(Saved entries)
_ _ _ _ _ _ _

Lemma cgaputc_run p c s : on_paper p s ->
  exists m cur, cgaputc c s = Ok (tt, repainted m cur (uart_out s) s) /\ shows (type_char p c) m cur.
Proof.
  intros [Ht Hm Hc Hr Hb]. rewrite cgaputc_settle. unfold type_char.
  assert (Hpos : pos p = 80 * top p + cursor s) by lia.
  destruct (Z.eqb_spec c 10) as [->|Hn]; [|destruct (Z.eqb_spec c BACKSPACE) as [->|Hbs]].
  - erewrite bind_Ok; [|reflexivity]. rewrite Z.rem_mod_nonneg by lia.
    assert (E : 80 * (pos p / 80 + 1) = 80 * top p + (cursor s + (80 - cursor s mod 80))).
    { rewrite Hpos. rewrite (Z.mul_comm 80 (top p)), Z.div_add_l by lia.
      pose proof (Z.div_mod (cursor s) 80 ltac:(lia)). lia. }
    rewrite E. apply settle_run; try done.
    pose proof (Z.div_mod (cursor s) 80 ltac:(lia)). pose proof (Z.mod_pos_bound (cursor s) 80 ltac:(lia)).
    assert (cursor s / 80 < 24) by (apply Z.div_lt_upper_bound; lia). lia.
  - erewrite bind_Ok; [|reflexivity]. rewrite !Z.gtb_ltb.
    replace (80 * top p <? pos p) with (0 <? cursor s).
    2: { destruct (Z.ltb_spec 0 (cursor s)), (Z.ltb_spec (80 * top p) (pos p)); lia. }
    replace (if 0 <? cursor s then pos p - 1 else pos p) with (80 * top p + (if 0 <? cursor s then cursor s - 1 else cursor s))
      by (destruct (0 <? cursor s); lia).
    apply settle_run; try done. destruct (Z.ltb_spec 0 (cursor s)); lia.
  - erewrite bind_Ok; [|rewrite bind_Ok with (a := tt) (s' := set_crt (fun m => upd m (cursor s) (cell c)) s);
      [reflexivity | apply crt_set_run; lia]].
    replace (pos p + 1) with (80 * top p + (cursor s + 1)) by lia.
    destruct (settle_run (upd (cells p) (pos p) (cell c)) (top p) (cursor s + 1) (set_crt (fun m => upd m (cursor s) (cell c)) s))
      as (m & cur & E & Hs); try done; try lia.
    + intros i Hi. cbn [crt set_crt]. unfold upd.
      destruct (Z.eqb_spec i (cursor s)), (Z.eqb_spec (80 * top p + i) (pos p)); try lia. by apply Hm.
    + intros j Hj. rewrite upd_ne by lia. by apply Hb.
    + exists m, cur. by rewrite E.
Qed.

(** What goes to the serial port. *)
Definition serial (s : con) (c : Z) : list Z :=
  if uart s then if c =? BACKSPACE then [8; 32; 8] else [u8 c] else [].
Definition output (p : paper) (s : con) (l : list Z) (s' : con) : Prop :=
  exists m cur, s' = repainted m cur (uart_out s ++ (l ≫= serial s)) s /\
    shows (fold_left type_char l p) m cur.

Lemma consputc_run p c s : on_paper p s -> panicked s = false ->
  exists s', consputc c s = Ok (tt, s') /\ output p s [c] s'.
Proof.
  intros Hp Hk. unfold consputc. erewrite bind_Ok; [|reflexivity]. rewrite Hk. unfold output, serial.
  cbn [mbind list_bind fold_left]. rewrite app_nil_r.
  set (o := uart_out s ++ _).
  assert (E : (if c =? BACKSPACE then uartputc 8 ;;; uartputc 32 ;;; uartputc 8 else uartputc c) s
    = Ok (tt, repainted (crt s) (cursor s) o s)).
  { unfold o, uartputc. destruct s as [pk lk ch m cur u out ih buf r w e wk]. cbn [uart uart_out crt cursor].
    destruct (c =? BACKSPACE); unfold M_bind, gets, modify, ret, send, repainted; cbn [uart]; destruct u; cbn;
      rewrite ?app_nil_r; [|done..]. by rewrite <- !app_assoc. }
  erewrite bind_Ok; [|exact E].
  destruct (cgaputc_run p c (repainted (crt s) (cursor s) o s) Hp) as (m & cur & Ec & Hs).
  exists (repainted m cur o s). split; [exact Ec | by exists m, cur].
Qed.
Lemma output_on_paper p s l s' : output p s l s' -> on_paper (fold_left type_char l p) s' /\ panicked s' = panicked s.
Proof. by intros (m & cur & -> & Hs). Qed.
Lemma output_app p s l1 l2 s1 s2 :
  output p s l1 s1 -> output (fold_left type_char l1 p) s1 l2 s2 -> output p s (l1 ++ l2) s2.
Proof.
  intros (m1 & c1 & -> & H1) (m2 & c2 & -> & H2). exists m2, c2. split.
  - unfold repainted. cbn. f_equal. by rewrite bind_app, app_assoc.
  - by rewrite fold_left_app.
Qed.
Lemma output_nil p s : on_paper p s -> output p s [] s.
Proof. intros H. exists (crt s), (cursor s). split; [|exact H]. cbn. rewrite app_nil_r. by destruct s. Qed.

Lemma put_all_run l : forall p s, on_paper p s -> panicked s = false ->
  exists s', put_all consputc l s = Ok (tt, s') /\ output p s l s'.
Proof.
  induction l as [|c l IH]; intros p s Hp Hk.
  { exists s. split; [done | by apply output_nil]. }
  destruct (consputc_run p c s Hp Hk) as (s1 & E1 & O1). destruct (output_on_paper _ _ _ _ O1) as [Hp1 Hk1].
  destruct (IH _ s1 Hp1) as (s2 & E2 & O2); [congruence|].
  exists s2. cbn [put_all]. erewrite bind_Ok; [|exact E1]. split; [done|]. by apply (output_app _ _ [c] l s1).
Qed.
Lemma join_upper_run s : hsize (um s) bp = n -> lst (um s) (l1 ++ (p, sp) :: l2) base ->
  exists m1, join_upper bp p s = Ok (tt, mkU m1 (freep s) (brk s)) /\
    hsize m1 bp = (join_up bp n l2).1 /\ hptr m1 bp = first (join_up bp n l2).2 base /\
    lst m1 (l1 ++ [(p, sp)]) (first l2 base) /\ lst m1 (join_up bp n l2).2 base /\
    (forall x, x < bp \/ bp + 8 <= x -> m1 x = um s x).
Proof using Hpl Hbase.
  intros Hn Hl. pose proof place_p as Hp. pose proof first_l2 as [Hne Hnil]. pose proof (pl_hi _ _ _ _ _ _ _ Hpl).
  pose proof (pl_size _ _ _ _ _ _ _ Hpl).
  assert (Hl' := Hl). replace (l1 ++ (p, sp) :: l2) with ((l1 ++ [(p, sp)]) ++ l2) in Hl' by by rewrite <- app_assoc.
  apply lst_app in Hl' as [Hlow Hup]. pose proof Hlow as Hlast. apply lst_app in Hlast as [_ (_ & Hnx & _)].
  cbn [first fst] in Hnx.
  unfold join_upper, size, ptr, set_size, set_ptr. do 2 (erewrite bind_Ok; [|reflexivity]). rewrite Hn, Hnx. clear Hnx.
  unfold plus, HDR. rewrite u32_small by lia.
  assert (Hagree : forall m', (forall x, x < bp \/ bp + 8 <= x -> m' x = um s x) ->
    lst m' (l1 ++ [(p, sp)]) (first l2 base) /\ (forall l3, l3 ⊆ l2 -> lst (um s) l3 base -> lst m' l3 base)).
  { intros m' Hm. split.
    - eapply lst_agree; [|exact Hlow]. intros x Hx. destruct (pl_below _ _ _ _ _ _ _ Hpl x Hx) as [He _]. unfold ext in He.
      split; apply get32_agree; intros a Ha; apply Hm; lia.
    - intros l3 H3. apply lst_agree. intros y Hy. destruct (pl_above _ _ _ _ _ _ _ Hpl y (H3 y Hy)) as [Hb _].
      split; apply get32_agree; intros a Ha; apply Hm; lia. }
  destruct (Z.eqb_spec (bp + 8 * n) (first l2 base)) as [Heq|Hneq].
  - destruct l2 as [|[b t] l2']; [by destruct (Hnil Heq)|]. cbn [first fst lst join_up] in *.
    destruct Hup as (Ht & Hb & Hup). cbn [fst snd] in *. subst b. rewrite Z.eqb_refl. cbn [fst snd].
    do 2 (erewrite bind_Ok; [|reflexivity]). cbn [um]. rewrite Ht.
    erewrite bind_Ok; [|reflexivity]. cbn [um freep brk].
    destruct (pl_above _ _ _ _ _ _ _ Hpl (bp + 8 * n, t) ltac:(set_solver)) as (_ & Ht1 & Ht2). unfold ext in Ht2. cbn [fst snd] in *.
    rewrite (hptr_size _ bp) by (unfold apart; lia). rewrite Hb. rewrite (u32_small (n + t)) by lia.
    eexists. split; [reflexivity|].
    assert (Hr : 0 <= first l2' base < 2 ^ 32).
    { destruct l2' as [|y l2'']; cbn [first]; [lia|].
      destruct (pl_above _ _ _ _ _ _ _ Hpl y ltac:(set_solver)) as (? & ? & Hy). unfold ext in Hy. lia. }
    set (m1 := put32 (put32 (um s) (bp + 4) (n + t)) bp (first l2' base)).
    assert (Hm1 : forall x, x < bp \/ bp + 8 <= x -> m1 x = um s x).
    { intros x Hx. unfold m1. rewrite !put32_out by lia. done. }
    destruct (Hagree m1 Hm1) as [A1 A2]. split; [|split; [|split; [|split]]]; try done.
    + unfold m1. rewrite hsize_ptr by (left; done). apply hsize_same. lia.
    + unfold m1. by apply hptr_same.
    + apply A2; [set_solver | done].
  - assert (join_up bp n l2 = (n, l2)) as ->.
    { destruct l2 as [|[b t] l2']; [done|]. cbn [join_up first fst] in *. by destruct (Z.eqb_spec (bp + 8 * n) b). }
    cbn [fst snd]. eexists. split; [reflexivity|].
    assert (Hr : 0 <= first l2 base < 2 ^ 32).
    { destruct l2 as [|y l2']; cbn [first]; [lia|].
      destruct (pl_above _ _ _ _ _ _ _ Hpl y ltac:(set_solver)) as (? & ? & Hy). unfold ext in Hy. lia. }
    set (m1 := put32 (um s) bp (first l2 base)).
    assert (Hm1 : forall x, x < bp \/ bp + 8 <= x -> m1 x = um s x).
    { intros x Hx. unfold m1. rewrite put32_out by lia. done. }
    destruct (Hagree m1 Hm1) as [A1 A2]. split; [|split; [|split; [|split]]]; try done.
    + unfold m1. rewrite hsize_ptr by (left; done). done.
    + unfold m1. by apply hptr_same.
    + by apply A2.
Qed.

_ _ _ _ _ _ _

# [What is being asked]
Start with the line above that contains "assert (Hagree : forall" and end with the line that contains "m' Hm. split.". Write out those lines exactly, and only those.

# [Exercise result]
  assert (Hagree : forall m', (forall x, x < bp \/ bp + 8 <= x -> m' x = um s x) ->
    lst m' (l1 ++ [(p, sp)]) (first l2 base) /\ (forall l3, l3 ⊆ l2 -> lst (um s) l3 base -> lst m' l3 base)).
  { intros m' Hm. split.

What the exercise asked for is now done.